Por supuesto, la decepción de ambos jóvenes fue superlativa, al igual -lo confieso- que la mía, considerando el punto de vista de llegar algún día a arrebatarle a la ermita de San Bartolomé, si no todos, al menos algunos de los secretos más importantes de los que es celosa guardiana que, no me cabe duda, no son, precisamente, pocos.

Y es que no hay marcianos en la ermita de San Bartolomé; ni tampoco ningún elemento que remotamente se le parezca. Ahora bien, si echamos un vistazo a su entorno y nos imaginamos cómo deben de parecer sus farallones vistos a la luz del crepúsculo, un amante de la ciencia-ficción no encontraría dificultad alguna en compararlos con alguno de los escenarios del planeta extrasolar donde comienza el drama del film 'Alien, el 8º pasajero', todo un clásico en su género.
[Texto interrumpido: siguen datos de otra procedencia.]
(** * metro-now backend: the subscription-and-broadcast server

    A shallow embedding of [src/server.ts]: the three module-level maps
    ([subscribedStopIDsByClientID], [wsByClientID], [departuresByStopID]),
    the timer handle [intervalId], the asynchronous [fetchData] and the four
    handlers given to [Bun.serve] ([fetch], [open], [message], [close]).

    JavaScript [Map]s and plain objects are association lists that keep the
    order in which keys were created; the [await] inside [fetchData] splits
    the function into the part that runs up to the gateway call and the part
    that runs when the gateway's promise settles, so that other handlers can
    run in between. *)

From Stdlib Require Import List String Ascii Bool Arith NArith Lia Permutation.
Import ListNotations.

Open Scope string_scope.
Open Scope list_scope.
Open Scope nat_scope.

(** ** Keyed collections in creation order *)

Module Assoc.

Section Ops.
Context {V : Type}.

Definition t := list (string * V).

Fixpoint get (k : string) (m : t) : option V :=
  match m with
  | [] => None
  | (k', v) :: r => if String.eqb k k' then Some v else get k r
  end.

Definition has (k : string) (m : t) : bool :=
  match get k m with Some _ => true | None => false end.

(** [Map.prototype.set] and [CreateDataProperty]: an existing key keeps its
    place and takes the new value, a new key goes last. *)
Fixpoint set (k : string) (v : V) (m : t) : t :=
  match m with
  | [] => [(k, v)]
  | (k', v') :: r =>
      if String.eqb k k' then (k', v) :: r else (k', v') :: set k v r
  end.

Fixpoint delete (k : string) (m : t) : t :=
  match m with
  | [] => []
  | (k', v') :: r =>
      if String.eqb k k' then delete k r else (k', v') :: delete k r
  end.

Definition keys (m : t) : list string := map fst m.
Definition values (m : t) : list V := map snd m.
Definition size (m : t) : nat := List.length m.

End Ops.

Arguments t : clear implicits.

End Assoc.

(** ** Own-property order of a plain object

    [Object.entries] and [JSON.stringify] visit the keys that are array
    indices (canonical decimal numerals up to 2^32 - 2) first, in ascending
    numeric order, and then the remaining string keys in creation order. *)

Definition is_digit (c : ascii) : bool :=
  (48 <=? nat_of_ascii c) && (nat_of_ascii c <=? 57).

Fixpoint digits_value (s : string) (acc : N) : option N :=
  match s with
  | EmptyString => Some acc
  | String c r =>
      if is_digit c
      then digits_value r (acc * 10 + (N_of_ascii c - 48))%N
      else None
  end.

Definition array_index (s : string) : option N :=
  match s with
  | EmptyString => None
  | String c r =>
      if Ascii.eqb c "0" && negb (String.eqb r EmptyString) then None
      else match digits_value s 0%N with
           | Some n => if (n <=? 4294967294)%N then Some n else None
           | None => None
           end
  end.

Section OwnOrder.
Context {V : Type}.

Fixpoint insert_index (i : N) (e : string * V) (l : list (N * (string * V)))
  : list (N * (string * V)) :=
  match l with
  | [] => [(i, e)]
  | (j, e') :: r =>
      if (i <=? j)%N then (i, e) :: l else (j, e') :: insert_index i e r
  end.

Fixpoint index_entries (o : Assoc.t V) : list (N * (string * V)) :=
  match o with
  | [] => []
  | (k, v) :: r =>
      match array_index k with
      | Some i => insert_index i (k, v) (index_entries r)
      | None => index_entries r
      end
  end.

Fixpoint string_entries (o : Assoc.t V) : list (string * V) :=
  match o with
  | [] => []
  | (k, v) :: r =>
      match array_index k with
      | Some _ => string_entries r
      | None => (k, v) :: string_entries r
      end
  end.

(** [Object.entries(o)] *)
Definition Object_entries (o : Assoc.t V) : list (string * V) :=
  map snd (index_entries o) ++ string_entries o.

(** [Object.fromEntries(entries)] *)
Definition Object_fromEntries (entries : list (string * V)) : Assoc.t V :=
  fold_left (fun o e => Assoc.set (fst e) (snd e) o) entries [].

End OwnOrder.
(** * linkedin_scraper: saved-jobs extraction, click pagination, login polling

    A shallow embedding of
      - [src/linkedin_scraper/scrapers/saved_jobs.py]  (class SavedJobsScraper),
      - [src/scrape_saved_jobs.py]                     (the click-pagination script),
      - [src/create_session.py]                        (the login poll loop),
    together with the properties the specification states about them.  The
    scroll pager, whose code (scrapers/base.py) is not among the sources, is
    modelled from the specification.

    The browser is not part of the repository: every Playwright call is an
    oracle whose answer (a value or a raised exception) is supplied by an
    environment record; the programs thread a trace of the observable actions
    they perform (callbacks, log records, prints, sleeps, clicks). *)

From stdpp Require Import base list gmap strings pretty.
From Stdlib Require Import Ascii String ZArith Lia QArith.

#[local] Set Warnings "-clear-no-such-hyp".

Open Scope string_scope.
Open Scope list_scope.
Open Scope Z_scope.

(** ** Python values *)

Module Py.

(** The exception classes the three programs can see.  [PyException] stands
    for any [Exception] raised by the browser driver; [str(e)] is its message.
    Strings are strings of bytes; the tests the programs make on them (a
    one-character separator, ASCII prefixes and substrings) read the same on
    the UTF-8 encoding of a Python string. *)
Inductive exn : Type :=
  | PyException (msg : string)
  | AuthenticationError (msg : string)
  | ScrapingError (msg : string).

Definition exn_str (e : exn) : string :=
  match e with
  | PyException m | AuthenticationError m | ScrapingError m => m
  end.

(** The answer of one awaited call: a value, or a raised exception. *)
Inductive result (A : Type) : Type :=
  | Ok (a : A)
  | Raise (e : exn).
Arguments Ok {A} a.
Arguments Raise {A} e.

(** [s.startswith(p)] *)
Fixpoint startswith (p s : string) : bool :=
  match p with
  | EmptyString => true
  | String a p' =>
      match s with
      | EmptyString => false
      | String b s' => Ascii.eqb a b && startswith p' s'
      end
  end.

(** [needle in hay] *)
Fixpoint str_in (needle hay : string) : bool :=
  startswith needle hay ||
  match hay with
  | EmptyString => false
  | String _ hay' => str_in needle hay'
  end.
Y una vez encontrado el escenario, faltaría encontrar la nave extraterrestre naufragada con el esqueleto de uno de sus ocupantes en el interior.

Tal vez el tiempo haya borrado definitivamente todo vestigio de esa nave, aunque no de su ocupante, obligado a refugiarse en el entorno de un planeta que le era hostil. ¿Y qué mejor sitio para buscar refugio que una cueva?. El argumento no sería nuevo, evidentemente -recordemos a los dhropa del Tíbet y los discos de piedra de Baian Kara Ula- pero podría servir para adornar esta historia.

En la ribera derecha del río Lobos, y antes de cruzar el puente de madera que desemboca en la pradera de la ermita, según nos dirigimos hacia ella, existe una pequeña cueva, bien visible a medida que nos vamos acercarndo. Apenas ofrece nada de interés -aunque los restos de hogueras en su suelo y los grafitis en sus paredes dicen mucho del poco respeto que algunas personas tienen para con el medioambiente- si exceptuamos una forma ovalada, que parece artificial, dado lo perfectamente lisa de su superficie. A simple vista, no recuerda forma antropomorfa alguna. Ahora bien, vista a través del objetivo de la cámara, la cosa cambia: si observamos la fotografía ampliada, ¿costaría mucho imaginarse la silueta de enorme cráneo y parte del cuerpo de una de esas entidades biológicas extraterrestres descritas en multitud de publicaciones sensacionalistas afines al tema OVNI?. Yo creo que no.

Por eso me he decidido a escribir este pequeño artículo, por si la casualidad quiere que esos dos muchachos puedan leerlo y ver la foto y no se sientan demasiado defraudados. Al fin y al cabo, soy de la opinión de que si de verdad queremos 'ver algo', sólo hay que buscar el lugar adecuado...y echarle un poco de imaginación.

Ah, una pequeña recomendación para aquellos que quieran profundizar un poco más en los 'misterios' de San Bartolomé y su entorno: no sólo la Naturaleza juega con la perspectiva de su imaginación; ¡también los maestros canteros lo hicieron!.